7. Architecture and boundaries

  • Aligns with project architecture and layering; reasonable abstractions and cohesion.
  • Public APIs documented; breaking changes called out; interfaces stable.
  • Observability is adequate: logs (levels/structure), metrics, and traces where it matters.

8. Documentation and ops

  • User and developer docs updated; READMEs/ADRs adjusted if design changed.
  • Config and secrets managed correctly (no secrets in code); environment defaults sensible.
  • Deployment/rollback considerations noted; feature flags or guards if risky.

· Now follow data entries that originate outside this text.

(** [a <= b] between the values of [extract_number], as [not (b < a)]. *)
Definition key_le (a b : sort_key) : Prop := key_ltb b a = false.

(** ** Inputs used as instances *)

(** The inputs of the second scenario of the spec, used to instantiate the
    theorems below. *)
Definition scenario_clips : list clip_data := [mk_clip 20 13; mk_clip 15 8].
Definition scenario_beats : list Q := [8; 10.5].

(** The subclip the loop places for the second clip of that scenario, with
    the rationals as the loop's arithmetic leaves them. *)
Definition scenario_second : subclip :=
  Eval vm_compute in
    mk_subclip 1 (clamp (8 - (10.5 - (8 + 1))) 15) (clamp (8 + 1) 15)
      (10.5 - (8 - clamp (8 - (10.5 - (8 + 1))) 15)).

(** The end of the second subclip on the final timeline, 11.5. *)
Definition scenario_video_end : Q := Eval vm_compute in sub_end scenario_second.

(** A conversion of the text inputs that knows the numbers of the scenario. *)
Definition scenario_float (x : string) : option Q :=
  if String.eqb x "13" then Some 13
  else if String.eqb x "8" then Some 8
  else if String.eqb x "10.5" then Some 10.5
  else None.

(** An input in which the clip of index 1 is skipped: it lasts half a second
    and the raw start lands past its end. *)
Definition skip_clips : list clip_data :=
  [mk_clip 20 13; mk_clip 0.5 0; mk_clip 15 8].
Definition skip_beats : list Q := [8; 8.2; 10].







(** ** Python built-ins: basic facts *)

Lemma Qle_bool_cases (a b : Q) :
  (Qle_bool a b = true /\ a <= b) \/ (Qle_bool a b = false /\ b < a).
Proof.
  destruct (Qle_bool a b) eqn:E.
  - left. split; [reflexivity | now apply Qle_bool_iff].
  - right. split; [reflexivity |].
    apply Qnot_le_lt. intro H. apply Qle_bool_iff in H. congruence.
Qed.

Ltac case_le a b :=
  let E := fresh "E" in
  let H := fresh "H" in
  destruct (Qle_bool_cases a b) as [[E H] | [E H]]; rewrite ?E in *.

Lemma py_max_ge_l (a b : Q) : a <= py_max a b.
Proof. unfold py_max. case_le b a; lra. Qed.

Lemma py_max_ge_r (a b : Q) : b <= py_max a b.
Proof. unfold py_max. case_le b a; lra. Qed.

Lemma py_max_choice (a b : Q) : py_max a b = a \/ py_max a b = b.
Proof. unfold py_max. destruct (Qle_bool b a); auto. Qed.

Lemma py_min_le_l (a b : Q) : py_min a b <= a.
Proof. unfold py_min. case_le a b; lra. Qed.

Lemma py_min_le_r (a b : Q) : py_min a b <= b.
Proof. unfold py_min. case_le a b; lra. Qed.

Lemma py_min_glb (a b c : Q) : c <= a -> c <= b -> c <= py_min a b.
Proof. unfold py_min. intros. destruct (Qle_bool a b); assumption. Qed.

Lemma py_ge_true (a b : Q) : py_ge a b = true -> b <= a.
Proof. unfold py_ge. apply Qle_bool_iff. Qed.

Lemma py_ge_false (a b : Q) : py_ge a b = false -> a < b.
Proof. unfold py_ge. case_le b a; [discriminate | auto]. Qed.

(** ** Clamping *)

Lemma clamp_le_duration (t d : Q) : clamp t d <= d.
Proof. apply py_min_le_r. Qed.

Lemma clamp_nonneg (t d : Q) : 0 <= d -> 0 <= clamp t d.
Proof. intro H. apply py_min_glb; [apply py_max_ge_l | exact H]. Qed.

Lemma clamp_negative_duration (t d : Q) : d < 0 -> clamp t d = d.
Proof.
  intro H. unfold clamp, py_min.
  pose proof (py_max_ge_l 0 t).
  case_le (py_max 0 t) d; [lra | reflexivity].
Qed.


Lemma clamp_zero (d : Q) : 0 < d -> clamp 0 d = 0.
Proof.
  intro H. unfold clamp, py_min, py_max.
  case_le 0 0; [| lra]. case_le 0 d; [reflexivity | lra].
Qed.

(** A positive local end survives the clamp against a positive duration. *)
Lemma clamp_pos (t d : Q) : 0 < t -> 0 < d -> 0 < clamp t d.
Proof.
  intros Ht Hd. unfold clamp, py_min, py_max.
  case_le t 0; [lra |]. case_le t d; lra.
Qed.

(** ** One iteration *)

Lemma loop_body_iteration beat_drops i c st st' :
  loop_body beat_drops i c st = Ok st' -> iteration beat_drops i c st st'.
Proof.
  unfold loop_body, py_index.
  destruct (nth_error beat_drops i) as [beat_time |] eqn:Hbeat;
    [| discriminate].
  cbn [bind].
  destruct (raw_local_start i (kill_time c) beat_time
              (previous_kill_final_time st)) as [raw | e] eqn:Hraw;
    [| discriminate].
  cbn [bind].
  destruct (py_ge (clamp raw (duration c))
              (clamp (kill_time c + 1) (duration c))) eqn:Hge;
    intro H; injection H as <-.
  - eapply iter_skip; eauto using py_ge_true.
  - eapply iter_place; eauto using py_ge_false.
Qed.

Lemma iteration_loop_body beat_drops i c st st' :
  iteration beat_drops i c st st' -> loop_body beat_drops i c st = Ok st'.
Proof.
  intros [beat_time raw Hbeat Hraw Hle | beat_time raw Hbeat Hraw Hlt];
    unfold loop_body, py_index; rewrite Hbeat; cbn [bind];
    rewrite Hraw; cbn [bind]; unfold py_ge.
  - apply Qle_bool_iff in Hle. now rewrite Hle.
  - case_le (clamp (kill_time c + 1) (duration c)) (clamp raw (duration c));
      [lra | reflexivity].
Qed.

(** ** The loop over a list of clips *)

Lemma for_loop_app beat_drops l1 : forall l2 i st,
  for_loop beat_drops i (l1 ++ l2) st =
  (st' <- for_loop beat_drops i l1 st ;;
   for_loop beat_drops (i + length l1) l2 st').
Proof.
  induction l1 as [| c l1 IH]; intros l2 i st; cbn [for_loop app length bind].
  - now rewrite Nat.add_0_r.
  - destruct (loop_body beat_drops i c st) as [st1 | e]; cbn [bind];
      [| reflexivity].
    rewrite IH. now rewrite Nat.add_succ_r.
Qed.

Lemma for_loop_origin beat_drops l : forall i st st',
  for_loop beat_drops i l st = Ok st' ->
  forall p, In p (placed_clips st') ->
    In p (placed_clips st) \/ planned_from beat_drops i l st p.
Proof.
  induction l as [| c l IH]; intros i st st' Hrun p Hin; cbn [for_loop] in Hrun.
  - injection Hrun as <-. now left.
  - destruct (loop_body beat_drops i c st) as [st1 | e] eqn:Hbody;
      cbn [bind] in Hrun; [| discriminate].
    destruct (IH _ _ _ Hrun p Hin) as [Hin1 | Hlater].
    + apply loop_body_iteration in Hbody.
      destruct Hbody as [beat_time raw Hbeat Hraw Hle
                        | beat_time raw Hbeat Hraw Hlt].
      * now left.
      * cbn [placed_clips] in Hin1. apply in_app_or in Hin1.
        destruct Hin1 as [Hold | [<- | []]]; [now left | right].
        exists 0%nat, c, beat_time, st, raw.
        rewrite Nat.add_0_r. cbn.
        repeat split; auto.
    + right.
      destruct Hlater as (k & c' & beat_time & stk & raw & Hc & Hidx & Hbeat
                          & Hpre & Hraw & Hrest).
      exists (S k), c', beat_time, stk, raw.
      rewrite Nat.add_succ_r.
      cbn [nth_error firstn for_loop]. rewrite Hbody. cbn [bind].
      repeat split; try tauto; auto.
Qed.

9. UX/UI and accessibility (if applicable)

  • Semantics, keyboard navigation, contrast, and ARIA where appropriate.
  • Responsive behavior and internationalization considerations.

Severity taxonomy

  • Blocking: Must be addressed before merge (correctness, security, policy violations, critical gaps).
  • Recommended: Improves quality/maintainability but not required for merge.
  • Nit: Minor suggestions or style that linters could handle.

References

  • Branch/PR workflow, naming, commit conventions, PR size and review SLA: see .github/copilot-instructions.md.
  • Coverage targets and hot/error/security path requirements: see .github/copilot-instructions.md#quality-policy.
  • Pull request author checklist: see docs/engineering/pull-request-guidelines.md.